▶ [Assignment]:
In the records below, find the line that contains "rewrite (areNFsConnected_fuel_nonTerminal ds" and the line that contains "- intros (c & Hc & Ha & Hg", then retype exactly those two lines and every line between them.

▶ [Supplied records]:

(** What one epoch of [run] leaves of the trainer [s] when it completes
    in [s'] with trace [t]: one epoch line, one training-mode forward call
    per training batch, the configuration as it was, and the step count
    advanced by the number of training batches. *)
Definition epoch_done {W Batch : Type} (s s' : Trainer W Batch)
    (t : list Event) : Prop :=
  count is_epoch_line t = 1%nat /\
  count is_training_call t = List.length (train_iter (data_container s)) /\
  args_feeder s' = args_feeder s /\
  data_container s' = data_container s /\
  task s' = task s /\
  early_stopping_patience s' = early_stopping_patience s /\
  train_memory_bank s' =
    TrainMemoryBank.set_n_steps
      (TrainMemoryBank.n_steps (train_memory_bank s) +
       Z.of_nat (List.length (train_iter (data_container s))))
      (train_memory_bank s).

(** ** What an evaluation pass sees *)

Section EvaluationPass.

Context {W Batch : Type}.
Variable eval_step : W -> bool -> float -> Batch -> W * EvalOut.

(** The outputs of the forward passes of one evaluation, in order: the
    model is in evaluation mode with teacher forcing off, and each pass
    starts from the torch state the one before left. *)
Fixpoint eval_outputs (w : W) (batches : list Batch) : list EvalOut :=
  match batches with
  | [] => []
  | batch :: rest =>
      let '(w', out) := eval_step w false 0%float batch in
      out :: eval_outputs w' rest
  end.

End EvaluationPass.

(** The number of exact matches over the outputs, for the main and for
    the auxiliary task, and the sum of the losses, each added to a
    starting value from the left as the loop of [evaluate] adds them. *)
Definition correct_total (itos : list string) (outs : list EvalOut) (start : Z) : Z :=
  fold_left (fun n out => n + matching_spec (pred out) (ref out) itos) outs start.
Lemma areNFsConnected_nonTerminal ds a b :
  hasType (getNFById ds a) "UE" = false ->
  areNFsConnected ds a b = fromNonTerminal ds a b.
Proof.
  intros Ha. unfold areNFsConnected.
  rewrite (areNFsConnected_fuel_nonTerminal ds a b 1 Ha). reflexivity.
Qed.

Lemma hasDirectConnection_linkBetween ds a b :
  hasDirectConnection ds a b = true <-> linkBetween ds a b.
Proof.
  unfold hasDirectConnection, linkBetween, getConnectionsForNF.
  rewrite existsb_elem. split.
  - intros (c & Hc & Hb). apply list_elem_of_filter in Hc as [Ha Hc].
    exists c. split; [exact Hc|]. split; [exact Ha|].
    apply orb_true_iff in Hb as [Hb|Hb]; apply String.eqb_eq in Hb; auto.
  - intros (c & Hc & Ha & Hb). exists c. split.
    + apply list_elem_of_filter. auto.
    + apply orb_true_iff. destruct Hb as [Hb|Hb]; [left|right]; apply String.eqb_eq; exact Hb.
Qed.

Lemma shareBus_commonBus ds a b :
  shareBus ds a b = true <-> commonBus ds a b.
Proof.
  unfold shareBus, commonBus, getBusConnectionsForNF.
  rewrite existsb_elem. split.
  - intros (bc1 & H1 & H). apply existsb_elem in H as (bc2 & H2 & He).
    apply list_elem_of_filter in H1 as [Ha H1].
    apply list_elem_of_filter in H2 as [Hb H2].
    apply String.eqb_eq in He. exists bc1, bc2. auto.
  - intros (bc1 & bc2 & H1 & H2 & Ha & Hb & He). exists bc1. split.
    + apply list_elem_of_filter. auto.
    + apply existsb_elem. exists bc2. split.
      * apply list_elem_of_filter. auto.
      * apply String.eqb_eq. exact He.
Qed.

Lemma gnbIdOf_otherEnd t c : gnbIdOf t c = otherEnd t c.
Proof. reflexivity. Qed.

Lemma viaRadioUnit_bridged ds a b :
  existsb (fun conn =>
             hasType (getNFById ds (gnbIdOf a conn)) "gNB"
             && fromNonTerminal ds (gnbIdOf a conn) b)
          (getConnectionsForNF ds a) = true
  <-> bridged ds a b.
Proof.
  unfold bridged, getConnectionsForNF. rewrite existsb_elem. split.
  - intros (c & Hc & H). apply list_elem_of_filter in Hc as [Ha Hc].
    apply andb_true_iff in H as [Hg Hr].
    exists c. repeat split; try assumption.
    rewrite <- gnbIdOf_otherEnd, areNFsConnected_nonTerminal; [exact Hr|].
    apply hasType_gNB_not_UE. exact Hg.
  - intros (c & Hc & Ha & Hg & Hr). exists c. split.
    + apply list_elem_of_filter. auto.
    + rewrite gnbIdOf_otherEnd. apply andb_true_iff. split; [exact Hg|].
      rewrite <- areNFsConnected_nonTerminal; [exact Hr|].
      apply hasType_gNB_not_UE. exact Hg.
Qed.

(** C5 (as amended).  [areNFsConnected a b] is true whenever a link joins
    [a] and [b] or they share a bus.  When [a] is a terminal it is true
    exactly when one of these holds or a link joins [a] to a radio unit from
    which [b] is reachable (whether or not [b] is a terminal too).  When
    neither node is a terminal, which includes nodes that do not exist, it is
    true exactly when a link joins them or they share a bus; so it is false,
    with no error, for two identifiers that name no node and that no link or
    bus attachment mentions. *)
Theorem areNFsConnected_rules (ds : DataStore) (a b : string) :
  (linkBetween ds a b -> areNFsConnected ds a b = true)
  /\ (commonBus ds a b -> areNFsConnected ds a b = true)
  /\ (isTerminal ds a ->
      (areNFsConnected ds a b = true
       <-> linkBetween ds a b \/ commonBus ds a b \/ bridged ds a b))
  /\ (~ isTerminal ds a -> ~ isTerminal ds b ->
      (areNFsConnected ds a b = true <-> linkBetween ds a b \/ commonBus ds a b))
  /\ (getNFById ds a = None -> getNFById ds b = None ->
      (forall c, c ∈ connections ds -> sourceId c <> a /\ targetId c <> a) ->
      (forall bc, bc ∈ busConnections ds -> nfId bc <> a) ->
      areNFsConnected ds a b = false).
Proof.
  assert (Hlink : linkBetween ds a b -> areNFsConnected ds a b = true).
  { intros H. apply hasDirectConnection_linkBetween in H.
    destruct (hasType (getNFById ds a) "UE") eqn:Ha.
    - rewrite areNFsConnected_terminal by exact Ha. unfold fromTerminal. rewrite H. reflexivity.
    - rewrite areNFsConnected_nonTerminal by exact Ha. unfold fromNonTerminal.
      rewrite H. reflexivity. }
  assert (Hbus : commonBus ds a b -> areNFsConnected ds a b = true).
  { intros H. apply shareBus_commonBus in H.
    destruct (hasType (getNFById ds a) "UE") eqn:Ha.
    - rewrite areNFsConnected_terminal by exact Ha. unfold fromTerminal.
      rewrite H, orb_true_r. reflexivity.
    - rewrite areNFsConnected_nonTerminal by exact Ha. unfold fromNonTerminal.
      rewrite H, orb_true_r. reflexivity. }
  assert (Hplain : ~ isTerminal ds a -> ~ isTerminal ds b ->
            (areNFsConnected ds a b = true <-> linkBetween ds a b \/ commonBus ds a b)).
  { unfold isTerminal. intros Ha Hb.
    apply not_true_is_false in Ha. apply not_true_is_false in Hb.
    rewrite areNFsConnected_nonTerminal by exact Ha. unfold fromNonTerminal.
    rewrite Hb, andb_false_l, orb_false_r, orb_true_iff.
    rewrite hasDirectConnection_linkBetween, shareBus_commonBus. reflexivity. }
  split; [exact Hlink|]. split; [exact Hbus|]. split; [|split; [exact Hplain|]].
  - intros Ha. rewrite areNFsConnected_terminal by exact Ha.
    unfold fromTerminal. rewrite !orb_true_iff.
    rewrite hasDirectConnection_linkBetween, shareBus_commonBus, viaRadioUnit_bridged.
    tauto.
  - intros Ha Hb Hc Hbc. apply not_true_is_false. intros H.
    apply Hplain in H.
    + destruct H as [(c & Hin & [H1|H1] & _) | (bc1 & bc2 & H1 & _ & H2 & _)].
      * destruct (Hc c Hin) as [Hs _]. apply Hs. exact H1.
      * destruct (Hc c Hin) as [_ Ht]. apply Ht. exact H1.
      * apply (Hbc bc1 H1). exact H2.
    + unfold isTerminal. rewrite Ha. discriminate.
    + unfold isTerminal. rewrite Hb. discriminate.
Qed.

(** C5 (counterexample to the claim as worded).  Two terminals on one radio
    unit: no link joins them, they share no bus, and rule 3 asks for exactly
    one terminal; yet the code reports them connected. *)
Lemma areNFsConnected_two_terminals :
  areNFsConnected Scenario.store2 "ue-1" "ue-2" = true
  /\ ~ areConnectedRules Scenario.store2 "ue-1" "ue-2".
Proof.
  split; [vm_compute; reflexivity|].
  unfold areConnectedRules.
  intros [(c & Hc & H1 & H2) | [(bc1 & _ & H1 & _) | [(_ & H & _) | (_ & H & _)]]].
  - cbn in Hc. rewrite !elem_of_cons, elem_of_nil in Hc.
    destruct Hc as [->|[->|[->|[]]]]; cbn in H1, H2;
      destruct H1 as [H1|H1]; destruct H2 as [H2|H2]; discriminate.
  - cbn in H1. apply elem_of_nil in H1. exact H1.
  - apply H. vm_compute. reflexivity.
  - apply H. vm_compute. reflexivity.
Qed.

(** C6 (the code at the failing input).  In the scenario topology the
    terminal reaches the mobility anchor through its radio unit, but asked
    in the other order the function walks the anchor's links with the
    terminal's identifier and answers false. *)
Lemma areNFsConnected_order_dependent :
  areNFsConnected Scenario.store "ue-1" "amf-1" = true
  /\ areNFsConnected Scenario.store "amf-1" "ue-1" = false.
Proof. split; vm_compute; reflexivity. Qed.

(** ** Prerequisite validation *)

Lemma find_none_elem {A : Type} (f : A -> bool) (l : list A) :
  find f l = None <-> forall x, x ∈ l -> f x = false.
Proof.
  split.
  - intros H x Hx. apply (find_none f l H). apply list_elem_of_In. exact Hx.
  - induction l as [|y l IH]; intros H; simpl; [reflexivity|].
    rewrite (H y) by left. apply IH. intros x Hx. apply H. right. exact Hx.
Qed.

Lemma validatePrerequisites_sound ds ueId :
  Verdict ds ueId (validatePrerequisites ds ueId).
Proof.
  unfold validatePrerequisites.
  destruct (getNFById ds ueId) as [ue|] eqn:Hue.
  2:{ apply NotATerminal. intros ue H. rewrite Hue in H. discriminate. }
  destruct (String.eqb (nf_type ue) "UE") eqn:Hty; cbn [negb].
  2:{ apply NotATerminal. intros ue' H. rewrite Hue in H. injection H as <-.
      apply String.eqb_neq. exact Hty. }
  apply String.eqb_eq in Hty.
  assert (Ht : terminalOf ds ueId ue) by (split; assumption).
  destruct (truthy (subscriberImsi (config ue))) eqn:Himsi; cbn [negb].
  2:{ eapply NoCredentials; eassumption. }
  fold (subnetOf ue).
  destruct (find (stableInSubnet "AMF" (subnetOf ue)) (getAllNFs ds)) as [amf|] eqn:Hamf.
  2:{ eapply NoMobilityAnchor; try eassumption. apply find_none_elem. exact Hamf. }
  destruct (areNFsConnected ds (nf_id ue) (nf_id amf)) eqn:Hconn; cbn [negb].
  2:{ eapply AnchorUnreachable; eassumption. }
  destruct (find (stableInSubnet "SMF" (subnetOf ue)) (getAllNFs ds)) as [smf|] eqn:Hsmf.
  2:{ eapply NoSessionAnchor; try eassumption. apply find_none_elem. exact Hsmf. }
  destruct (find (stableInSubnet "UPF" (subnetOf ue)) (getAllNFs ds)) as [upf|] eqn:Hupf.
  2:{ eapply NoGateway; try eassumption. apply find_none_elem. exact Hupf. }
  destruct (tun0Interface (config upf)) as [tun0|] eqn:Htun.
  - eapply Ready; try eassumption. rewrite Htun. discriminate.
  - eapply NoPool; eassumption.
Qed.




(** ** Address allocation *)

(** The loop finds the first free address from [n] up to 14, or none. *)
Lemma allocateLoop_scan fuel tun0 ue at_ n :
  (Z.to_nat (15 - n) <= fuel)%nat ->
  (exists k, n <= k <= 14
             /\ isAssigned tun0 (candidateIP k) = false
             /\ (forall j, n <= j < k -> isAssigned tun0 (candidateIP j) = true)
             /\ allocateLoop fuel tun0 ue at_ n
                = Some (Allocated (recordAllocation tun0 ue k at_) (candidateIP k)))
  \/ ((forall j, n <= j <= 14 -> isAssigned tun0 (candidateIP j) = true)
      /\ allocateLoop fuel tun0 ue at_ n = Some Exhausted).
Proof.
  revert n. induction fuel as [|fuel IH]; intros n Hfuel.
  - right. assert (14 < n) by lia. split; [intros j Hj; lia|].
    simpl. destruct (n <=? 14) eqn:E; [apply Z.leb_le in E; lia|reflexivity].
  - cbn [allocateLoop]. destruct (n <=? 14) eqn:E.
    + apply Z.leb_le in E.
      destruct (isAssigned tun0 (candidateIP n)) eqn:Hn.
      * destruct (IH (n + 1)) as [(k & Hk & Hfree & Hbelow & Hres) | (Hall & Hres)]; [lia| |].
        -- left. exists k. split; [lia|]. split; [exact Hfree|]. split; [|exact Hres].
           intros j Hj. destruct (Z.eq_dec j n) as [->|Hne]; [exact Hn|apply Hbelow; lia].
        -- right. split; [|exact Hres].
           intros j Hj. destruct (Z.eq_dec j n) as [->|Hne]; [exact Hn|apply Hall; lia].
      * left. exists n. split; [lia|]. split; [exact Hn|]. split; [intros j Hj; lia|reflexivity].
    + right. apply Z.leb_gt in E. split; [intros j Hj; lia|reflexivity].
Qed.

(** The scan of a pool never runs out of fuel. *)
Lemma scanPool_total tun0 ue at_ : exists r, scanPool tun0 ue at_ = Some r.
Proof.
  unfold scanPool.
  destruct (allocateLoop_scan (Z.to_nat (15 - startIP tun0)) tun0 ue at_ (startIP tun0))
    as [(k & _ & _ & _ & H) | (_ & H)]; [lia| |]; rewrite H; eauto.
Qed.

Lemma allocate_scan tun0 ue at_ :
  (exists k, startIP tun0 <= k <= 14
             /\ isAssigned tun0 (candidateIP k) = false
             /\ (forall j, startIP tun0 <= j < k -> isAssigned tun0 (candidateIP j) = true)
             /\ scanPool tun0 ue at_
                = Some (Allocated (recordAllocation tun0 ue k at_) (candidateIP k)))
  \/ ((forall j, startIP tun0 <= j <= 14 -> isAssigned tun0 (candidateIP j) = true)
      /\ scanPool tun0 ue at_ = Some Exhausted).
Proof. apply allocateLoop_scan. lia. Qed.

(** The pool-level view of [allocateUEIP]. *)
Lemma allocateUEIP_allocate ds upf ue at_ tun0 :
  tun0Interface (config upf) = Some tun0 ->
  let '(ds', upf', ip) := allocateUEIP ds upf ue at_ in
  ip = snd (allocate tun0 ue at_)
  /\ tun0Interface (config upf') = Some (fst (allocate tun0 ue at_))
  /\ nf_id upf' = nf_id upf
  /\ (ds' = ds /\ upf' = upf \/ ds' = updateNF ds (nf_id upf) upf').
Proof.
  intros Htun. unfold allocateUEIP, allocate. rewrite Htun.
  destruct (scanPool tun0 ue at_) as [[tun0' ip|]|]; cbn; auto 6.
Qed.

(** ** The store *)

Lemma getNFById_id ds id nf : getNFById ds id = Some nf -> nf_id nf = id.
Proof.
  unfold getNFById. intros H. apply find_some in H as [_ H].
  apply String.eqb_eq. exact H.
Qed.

▶ [Task response]:
  rewrite (areNFsConnected_fuel_nonTerminal ds a b 1 Ha). reflexivity.
Qed.

Lemma hasDirectConnection_linkBetween ds a b :
  hasDirectConnection ds a b = true <-> linkBetween ds a b.
Proof.
  unfold hasDirectConnection, linkBetween, getConnectionsForNF.
  rewrite existsb_elem. split.
  - intros (c & Hc & Hb). apply list_elem_of_filter in Hc as [Ha Hc].
    exists c. split; [exact Hc|]. split; [exact Ha|].
    apply orb_true_iff in Hb as [Hb|Hb]; apply String.eqb_eq in Hb; auto.
  - intros (c & Hc & Ha & Hb). exists c. split.
    + apply list_elem_of_filter. auto.
    + apply orb_true_iff. destruct Hb as [Hb|Hb]; [left|right]; apply String.eqb_eq; exact Hb.
Qed.

Lemma shareBus_commonBus ds a b :
  shareBus ds a b = true <-> commonBus ds a b.
Proof.
  unfold shareBus, commonBus, getBusConnectionsForNF.
  rewrite existsb_elem. split.
  - intros (bc1 & H1 & H). apply existsb_elem in H as (bc2 & H2 & He).
    apply list_elem_of_filter in H1 as [Ha H1].
    apply list_elem_of_filter in H2 as [Hb H2].
    apply String.eqb_eq in He. exists bc1, bc2. auto.
  - intros (bc1 & bc2 & H1 & H2 & Ha & Hb & He). exists bc1. split.
    + apply list_elem_of_filter. auto.
    + apply existsb_elem. exists bc2. split.
      * apply list_elem_of_filter. auto.
      * apply String.eqb_eq. exact He.
Qed.

Lemma gnbIdOf_otherEnd t c : gnbIdOf t c = otherEnd t c.
Proof. reflexivity. Qed.

Lemma viaRadioUnit_bridged ds a b :
  existsb (fun conn =>
             hasType (getNFById ds (gnbIdOf a conn)) "gNB"
             && fromNonTerminal ds (gnbIdOf a conn) b)
          (getConnectionsForNF ds a) = true
  <-> bridged ds a b.
Proof.
  unfold bridged, getConnectionsForNF. rewrite existsb_elem. split.
  - intros (c & Hc & H). apply list_elem_of_filter in Hc as [Ha Hc].
    apply andb_true_iff in H as [Hg Hr].
    exists c. repeat split; try assumption.
    rewrite <- gnbIdOf_otherEnd, areNFsConnected_nonTerminal; [exact Hr|].
    apply hasType_gNB_not_UE. exact Hg.
  - intros (c & Hc & Ha & Hg & Hr). exists c. split.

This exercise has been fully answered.